> DESCRIPTION OF THE TASK:
Output, without alteration, the first line of the entries and each line after it, stopping with the line that contains "world to the".

> SUPPLIED DATA:
(** * The migration engine of nodejs-skeleton (src/config/migrations.ts)

    A shallow embedding of the class [DatabaseMigrations]: discovery of the
    migration files, the [migrations] ledger table, the runner, the rollback
    entry points, refresh and status.

    How the program is modelled.
    - A JavaScript string is a [string]; its characters are the code units
      below 256, so the line terminators a regular expression's [.] refuses
      are LF and CR here.
    - The PostgreSQL table [migrations] is a list of rows in heap order.  The
      surrogate key [id] is never read by the program and is left out.
      [ORDER BY executed_at DESC] is a stable sort of the heap order (ties are
      left unspecified by PostgreSQL; the model keeps heap order for them).
    - Every asynchronous method is a computation [M A]: a function from the
      world to the trace of effects it performed, the world it left and how
      its promise ended: with a value, with the exception it threw, or not at
      all.  Nothing runs after an awaited promise that never settles, not
      even a [finally] block.  The world is not rolled back when an exception
      is thrown: every statement commits on its own.
    - The [up()] and [down()] methods of a migration class are opaque
      operations on the application part of the database.  They may fail
      after changing it.  They are assumed not to touch the [migrations]
      table, the migrations directory or the connection pool.
    - [CURRENT_TIMESTAMP] is read from the world's clock, which [tick]
      advances after each insert.  Nothing is assumed of [tick] unless a
      theorem says so.
    - The table has the columns and constraints [createMigrationsTable] gives
      it, with or without the [batch] column.  [VARCHAR(255)] is not modelled:
      a file name, and so the name taken from it, is shorter than that.
    - The connection pool is open or ended.  A query on an ended pool is
      rejected, and so is a second [pool.end()].  The first [pool.end()]
      waits for every client to come back; [config/database.ts] checks one
      out when it is loaded and never releases it, so that promise never
      settles.  Every entry point awaits it when [-e] is among the arguments
      of the process.
    - Of the script that creates a migration file, the computation of the
      file name is modelled; what [new Date().toISOString()] returned is an
      argument of it. *)

From Stdlib Require Import ZArith List String Ascii Bool Lia Sorting.Sorted
  Sorting.Permutation.
Import ListNotations.
Open Scope string_scope.
Open Scope list_scope.
Open Scope Z_scope.

(** ** JavaScript string helpers *)

(** [String.prototype.endsWith]. *)
Definition endsWith (s suffix : string) : bool :=
  let n := String.length s in
  let k := String.length suffix in
  (k <=? n)%nat && String.eqb (substring (n - k) k s) suffix.

Fixpoint all_chars (p : ascii -> bool) (s : string) : bool :=
  match s with
  | EmptyString => true
  | String c s' => p c && all_chars p s'
  end.

(** [\d] *)
Definition is_digit (c : ascii) : bool :=
  let n := nat_of_ascii c in ((48 <=? n) && (n <=? 57))%nat.

(** What [.] matches: anything but a line terminator. *)
Definition is_dot (c : ascii) : bool :=
  let n := nat_of_ascii c in negb ((n =? 10) || (n =? 13))%nat.

(** [filename.match(/^(\d{8}T\d{6})_(.+)\.(ts|js)$/)]: the captured
    timestamp and name, or [None] when the expression does not match.  The
    expression is anchored at both ends, so the extension is the last three
    characters and the greedy [(.+)] is everything between the underscore
    and the extension. *)
Definition match_filename (filename : string) : option (string * string) :=
  let n := String.length filename in
  let slug := substring 16 (n - 19) filename in
  let ext := substring (n - 3) 3 filename in
  if (20 <=? n)%nat
     && all_chars is_digit (substring 0 8 filename)
     && String.eqb (substring 8 1 filename) "T"
     && all_chars is_digit (substring 9 6 filename)
     && String.eqb (substring 15 1 filename) "_"
     && all_chars is_dot slug
     && (String.eqb ext ".ts" || String.eqb ext ".js")
  then Some (substring 0 15 filename, slug)
  else None.
(** Lines 153-157: the task is reset and given its first arguments. *)
Definition reset_task (H : Host) (params : list string) (task : Task.t)
  : Task.t :=
  {| Task.name := Task.name task;
     Task.category := Task.category task;
     Task.runtime := 0%Z;
     Task.program := joinpath (this_dir H) "wfbench.py";
     Task.args := [Task.name task] ++ params;
     Task.files := [] |}.

(** [task.args.extend(more)]. *)
Definition extend_args (more : list string) (task : Task.t) : Task.t :=
  {| Task.name := Task.name task;
     Task.category := Task.category task;
     Task.runtime := Task.runtime task;
     Task.program := Task.program task;
     Task.args := Task.args task ++ more;
     Task.files := Task.files task |}.

(** [task.files.append(f)] for each [f] of [more], in order. *)
Definition append_files (more : list File.t) (task : Task.t) : Task.t :=
  {| Task.name := Task.name task;
     Task.category := Task.category task;
     Task.runtime := Task.runtime task;
     Task.program := Task.program task;
     Task.args := Task.args task;
     Task.files := Task.files task ++ more |}.

(** [for task in self.workflow.tasks.values(): ...] where the body mutates
    the task in place and may raise. *)
Fixpoint update_tasks (body : Task.t -> result Task.t) (ts : dict Task.t)
  : result (dict Task.t) :=
  match ts with
  | [] => Ok []
  | (k, task) :: ts' =>
      task' <- body task ;;
      rest <- update_tasks body ts' ;;
      Ok ((k, task') :: rest)
  end.

Definition with_tasks (wf : Workflow) (ts : dict Task.t) : Workflow :=
  {| tasks := ts;
     tasks_parents := tasks_parents wf;
     tasks_children := tasks_children wf |}.

(** [d[outer][inner] = v]. *)
Definition set_inner (outer inner : string) (v : Z) (d : dict (dict Z))
  : result (dict (dict Z)) :=
  row <- item outer d ;;
  Ok (set outer (set inner v row) d).

(** [_output_files]; the values of [data] are integers, on which [int] is
    the identity. *)
Definition _output_files (wf : Workflow) (data : dict Z)
  : result (dict (dict Z)) :=
  for_each
    (fun task output_files =>
       let output_files := setdefault (Task.name task) [] output_files in
       children <- item (Task.name task) (tasks_children wf) ;;
       match children with
       | [] =>
           sz <- item (Task.category task) data ;;
           set_inner (Task.name task) (Task.name task) sz output_files
       | _ :: _ =>
           for_each
             (fun child_name output_files =>
                child <- item child_name (tasks wf) ;;
                sz <- item (Task.category child) data ;;
                set_inner (Task.name task) (Task.name child) sz output_files)
             children output_files
       end)
    (values (tasks wf)) [].

(** [_calculate_input_files]. *)
Definition _calculate_input_files (wf : Workflow) : result (Z * Z) :=
  counts <-
    for_each
      (fun task (c : Z * Z) =>
         parents <- item (Task.name task) (tasks_parents wf) ;;
         match parents with
         | [] => Ok (fst c + 1, snd c)%Z
         | _ :: _ => Ok (fst c, snd c + 1)%Z
         end)
      (values (tasks wf)) (0, 0)%Z ;;
  let tasks_need_input := fst counts in
  let tasks_dont_need_input := snd counts in
  Ok (tasks_need_input, tasks_need_input * 2 + tasks_dont_need_input)%Z.
(** * Democracy Analyzer: indicator scorer, example labeler, vectorizer and
      classifier contract

    A shallow embedding of the core of the repository

      - [analyzeSentiment], [analyzeText] and [extractTrainingData] of
        [src/nlp.ts],
      - [INDICATORS], the module [./indicators] (in the sources at hand it
        follows the extractor in [src/pdfExtractor.ts], lines 286-332),
      - [PDFExtractor.extractText] and [PDFExtractor.extractTrainingData] of
        [src/pdfExtractor.ts],
      - [mlStorage.storeTrainingData], the module [./supabase] (in the
        sources at hand the end of [src/pdfExtractor.ts], lines 438-468),
      - [AuthoritarianClassifier], the module [./ml] (in the sources at hand
        it follows the user interface in [src/App.tsx], lines 718-1161),

    followed by the properties of the specification that were checked against
    it.

    Conventions of the embedding.

    - A JavaScript string is a sequence of UTF-16 code units.  Texts are
      embedded as [string], one [ascii] per code unit, which covers the code
      units below 256 (ASCII and Latin-1).  Character classes, case mapping
      and white space are those of ECMAScript restricted to that range.
    - A JavaScript number is an IEEE 754 binary64 value: sentiment, labels and
      probabilities are [float] (the kernel's binary64 numbers, rounding to
      nearest even as JavaScript does).  Numbers that the code only ever uses
      as small integers (scores, lengths, indices, token counts) are [Z], [N]
      or [nat].
    - TensorFlow.js is outside the repository: building a network, fitting it
      and running a forward pass are taken as the outcome the library
      produced, passed to the operation that triggers it.
    - Persistence (Supabase) is best effort and off unless configured
      ([isSupabaseConfigured] is false for the placeholder settings); the
      embedding is that of [useSupabase = false]. *)

From Stdlib Require Import String Ascii List Bool Arith NArith ZArith Lia.
From Stdlib Require Import PrimFloat Uint63 DecimalString.
From Stdlib Require Import SpecFloat FloatOps FloatAxioms.
Import ListNotations.

Set Warnings "-inexact-float".

(* ===================================================================== *)
(** ** ECMAScript strings restricted to code units below 256 *)
(* ===================================================================== *)

Module JS.

Definition code (c : ascii) : N := N_of_ascii c.

Definition between (lo hi : N) (c : ascii) : bool :=
  (N.leb lo (code c) && N.leb (code c) hi)%bool.

(** [\w] without the unicode flag: [A-Za-z0-9_]. *)
Definition isWordChar (c : ascii) : bool :=
  (between 48 57 c || between 65 90 c || N.eqb (code c) 95
   || between 97 122 c)%bool.

(** [\s], and what [String.prototype.trim] strips: TAB, LF, VT, FF, CR, SP
    and NBSP are the white space and line terminator code units below 256. *)
Definition isWhiteSpace (c : ascii) : bool :=
  (between 9 13 c || N.eqb (code c) 32 || N.eqb (code c) 160)%bool.

Definition shiftCode (c : ascii) (f : N -> N) : ascii := ascii_of_N (f (code c)).

(** [toLowerCase] on one code unit: A-Z, and the Latin-1 capitals
    U+00C0..U+00DE except the multiplication sign U+00D7. *)
Definition lowerChar (c : ascii) : ascii :=
  if (between 65 90 c
      || (between 192 222 c && negb (N.eqb (code c) 215)))%bool
  then shiftCode c (fun n => n + 32)%N
  else c.

(** The [Canonicalize] operation of a case-insensitive regular expression
    without the unicode flag: the upper case of the code unit, unless that
    leaves the code unit range modelled here or maps a non-ASCII code unit
    to ASCII.  a-z, and U+00E0..U+00FE except the division sign U+00F7. *)
Definition canonicalize (c : ascii) : ascii :=
  if (between 97 122 c
      || (between 224 254 c && negb (N.eqb (code c) 247)))%bool
  then shiftCode c (fun n => n - 32)%N
  else c.

Definition chars (s : string) : list ascii := list_ascii_of_string s.
Definition str (l : list ascii) : string := string_of_list_ascii l.

Definition toLowerCase (s : string) : string := str (map lowerChar (chars s)).

Fixpoint dropWhile {A} (p : A -> bool) (l : list A) : list A :=
  match l with
  | [] => []
  | x :: r => if p x then dropWhile p r else l
  end.

Definition trimChars (l : list ascii) : list ascii :=
  rev (dropWhile isWhiteSpace (rev (dropWhile isWhiteSpace l))).

Definition trim (s : string) : string := str (trimChars (chars s)).

(** [s.substring(start, end)] for [0 <= start <= end]. *)
Definition substring (s : list ascii) (start stop : nat) : list ascii :=
  firstn (stop - start) (skipn start s).

Fixpoint isPrefix (p s : list ascii) : bool :=
  match p, s with
  | [], _ => true
  | _ :: _, [] => false
  | a :: p', b :: s' => (Ascii.eqb a b && isPrefix p' s')%bool
  end.

Fixpoint includesChars (s sub : list ascii) : bool :=
  (isPrefix sub s ||
   match s with
   | [] => false
   | _ :: r => includesChars r sub
   end)%bool.

(** [s.includes(sub)]. *)
Definition includes (s sub : string) : bool := includesChars (chars s) (chars sub).

(** [s.split(/C+/)] for a character class [C]: the pieces between the
    maximal runs of separators, an empty piece before a leading and after a
    trailing run, and the one piece [""] for the empty string. *)
Fixpoint splitRuns (isSep : ascii -> bool) (inSep : bool) (acc : list ascii)
  (s : list ascii) : list (list ascii) :=
  match s with
  | [] => [rev acc]
  | c :: r =>
      if isSep c
      then if inSep then splitRuns isSep true acc r
           else rev acc :: splitRuns isSep true [] r
      else splitRuns isSep false (c :: acc) r
  end.

Definition splitOn (isSep : ascii -> bool) (s : string) : list string :=
  map str (splitRuns isSep false [] (chars s)).

(** [Array.prototype.includes] on strings. *)
Definition arrayIncludes (l : list string) (w : string) : bool :=
  existsb (String.eqb w) l.

(** [[...new Set(l)]]: the distinct elements in order of first occurrence,
    compared with [SameValueZero], which on strings is equality of the code
    unit sequences. *)
Fixpoint setOfAux (seen : list string) (l : list string) : list string :=
  match l with
  | [] => []
  | x :: r =>
      if arrayIncludes seen x then setOfAux seen r
      else x :: setOfAux (x :: seen) r
  end.

Definition setOf (l : list string) : list string := setOfAux [] l.

(** [Math.min] and [Math.max] on two numbers (a NaN argument gives NaN; the
    sign of a zero result is not tracked, no caller depends on it). *)
Definition isNaN (x : float) : bool := negb (PrimFloat.eqb x x).

Definition fmin (a b : float) : float :=
  if isNaN a then a else if isNaN b then b
  else if PrimFloat.ltb b a then b else a.

Definition fmax (a b : float) : float :=
  if isNaN a then a else if isNaN b then b
  else if PrimFloat.ltb a b then b else a.

(** [Math.max(...l)] over integers; [None] stands for [-Infinity], the
    value for no argument. *)
Definition mathMax (l : list Z) : option Z :=
  match l with
  | [] => None
  | x :: r => Some (fold_left Z.max r x)
  end.

(** [l.findIndex(p)], counted from [i]; -1 when no element passes. *)
Fixpoint findIndexFrom {A} (p : A -> bool) (l : list A) (i : Z) : Z :=
  match l with
  | [] => (-1)%Z
  | x :: r => if p x then i else findIndexFrom p r (i + 1)%Z
  end.

(** The integers from [lo] to [hi], as a loop
    [for (let i = lo; i <= hi; i++)] visits them. *)
Definition range (lo hi : Z) : list Z :=
  map (fun k => (lo + Z.of_nat k)%Z) (seq 0 (Z.to_nat (hi - lo + 1))).

(** [l.slice(i, j)] for [0 <= i <= j]. *)
Definition slice {A} (l : list A) (i j : nat) : list A :=
  firstn (j - i) (skipn i l).

End JS.

(* ===================================================================== *)
(** ** [INDICATORS] *)
(* ===================================================================== *)

Module Indicators.

Record Indicator := mkIndicator {
  id : Z;
  name : string;
  description : string;
  keywords : list string
}.

Definition INDICATORS : list Indicator := [
  mkIndicator 1 "Rejection of democratic rules"
    "Rejection or weak commitment to democratic rules of the game, such as refusing to accept election results, suggesting the need to suspend the constitution, or advocating extraconstitutional measures."
    [ "constitution"; "election"; "suspend"; "reject"; "rules"; "democracy";
      "coup"; "overthrow"; "military"; "extraconstitutional"; "martial law";
      "emergency powers"; "override"; "ignore results"; "rigged election";
      "stolen election"; "illegal votes"; "constitutional crisis";
      "refuse to concede"; "refuse to accept"; "delay election";
      "postpone election"; "cancel election"; "nullify" ];
  mkIndicator 2 "Denial of legitimacy of opponents"
    "Denying the legitimacy of political opponents, describing them as subversive, criminal, or foreign agents who pose an existential threat."
    [ "enemy"; "traitor"; "criminal"; "subversive"; "illegitimate"; "threat";
      "foreign"; "agent"; "spy"; "terrorist"; "corrupt"; "radical";
      "extremist"; "dangerous"; "un-American"; "unpatriotic"; "treasonous";
      "sedition"; "conspiracy"; "deep state"; "puppet"; "controlled by";
      "infiltrated"; "fifth column"; "disloyal"; "enemy of the people";
      "enemy of the state"; "lock them up" ];
  mkIndicator 3 "Toleration of violence"
    "Tolerating or encouraging violence, or showing a willingness to curtail civil liberties of opponents, including media."
    [ "violence"; "force"; "attack"; "suppress"; "silence"; "censor"; "media";
      "journalist"; "protest"; "civil liberties"; "rights"; "crackdown";
      "crush"; "destroy"; "eliminate"; "rough up"; "beat"; "fight back";
      "take them out"; "punch"; "second amendment"; "armed"; "militia";
      "mob"; "riot"; "storm"; "take by force"; "blood"; "sacrifice";
      "battle"; "war"; "combat"; "struggle" ];
  mkIndicator 4 "Readiness to curtail civil liberties"
    "Readiness to curtail civil liberties of opponents, including media freedom, or showing support for measures that would restrict rights."
    [ "restrict"; "limit"; "curtail"; "freedom"; "liberty"; "rights"; "press";
      "speech"; "assembly"; "opposition"; "dissent"; "ban"; "shut down";
      "close"; "censor"; "silence"; "gag"; "muzzle"; "fake news";
      "enemy of the people"; "libel laws"; "defamation"; "national security";
      "surveillance"; "monitor"; "track"; "investigate"; "detain"; "arrest";
      "imprison"; "deport"; "expel" ]
]%string.

End Indicators.

(* ===================================================================== *)
(** ** Labeled examples: [{text: string, label: number}] *)
(* ===================================================================== *)

(** The value found in a [label] field at run time.  The type annotation
    promises a number; [addTrainingData] checks it with [typeof]. *)
Inductive JsValue :=
| JsNumber (x : float)
| JsString (s : string)
| JsUndefined.

Record LabeledExample := mkExample {
  text : string;
  label : JsValue
}.

(** The number with an integer value (exact below 2^53). *)
Definition number (z : Z) : float := PrimFloat.of_uint63 (Uint63.of_Z z).

(* ===================================================================== *)
(** ** [src/nlp.ts] *)
(* ===================================================================== *)

Module Nlp.

Import JS.

(** An indicator with its lower-cased keywords: the object
    [{...indicator, processedKeywords}] of [prepareKeywords]. *)
Record ProcessedIndicator := mkProcessed {
  id : Z;
  name : string;
  description : string;
  keywords : list string;
  processedKeywords : list string
}.

Definition prepareKeywords (inds : list Indicators.Indicator)
  : list ProcessedIndicator :=
  map (fun indicator =>
         mkProcessed (Indicators.id indicator) (Indicators.name indicator)
           (Indicators.description indicator) (Indicators.keywords indicator)
           (map toLowerCase (Indicators.keywords indicator)))
      inds.

Definition processedIndicators : list ProcessedIndicator :=
  prepareKeywords Indicators.INDICATORS.

(** The static indicator a processed indicator was spread from. *)
Definition staticPart (p : ProcessedIndicator) : Indicators.Indicator :=
  Indicators.mkIndicator (id p) (name p) (description p) (keywords p).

> ANSWER SPACE:
(** * The migration engine of nodejs-skeleton (src/config/migrations.ts)

    A shallow embedding of the class [DatabaseMigrations]: discovery of the
    migration files, the [migrations] ledger table, the runner, the rollback
    entry points, refresh and status.

    How the program is modelled.
    - A JavaScript string is a [string]; its characters are the code units
      below 256, so the line terminators a regular expression's [.] refuses
      are LF and CR here.
    - The PostgreSQL table [migrations] is a list of rows in heap order.  The
      surrogate key [id] is never read by the program and is left out.
      [ORDER BY executed_at DESC] is a stable sort of the heap order (ties are
      left unspecified by PostgreSQL; the model keeps heap order for them).
    - Every asynchronous method is a computation [M A]: a function from the
      world to the trace of effects it performed, the world it left and how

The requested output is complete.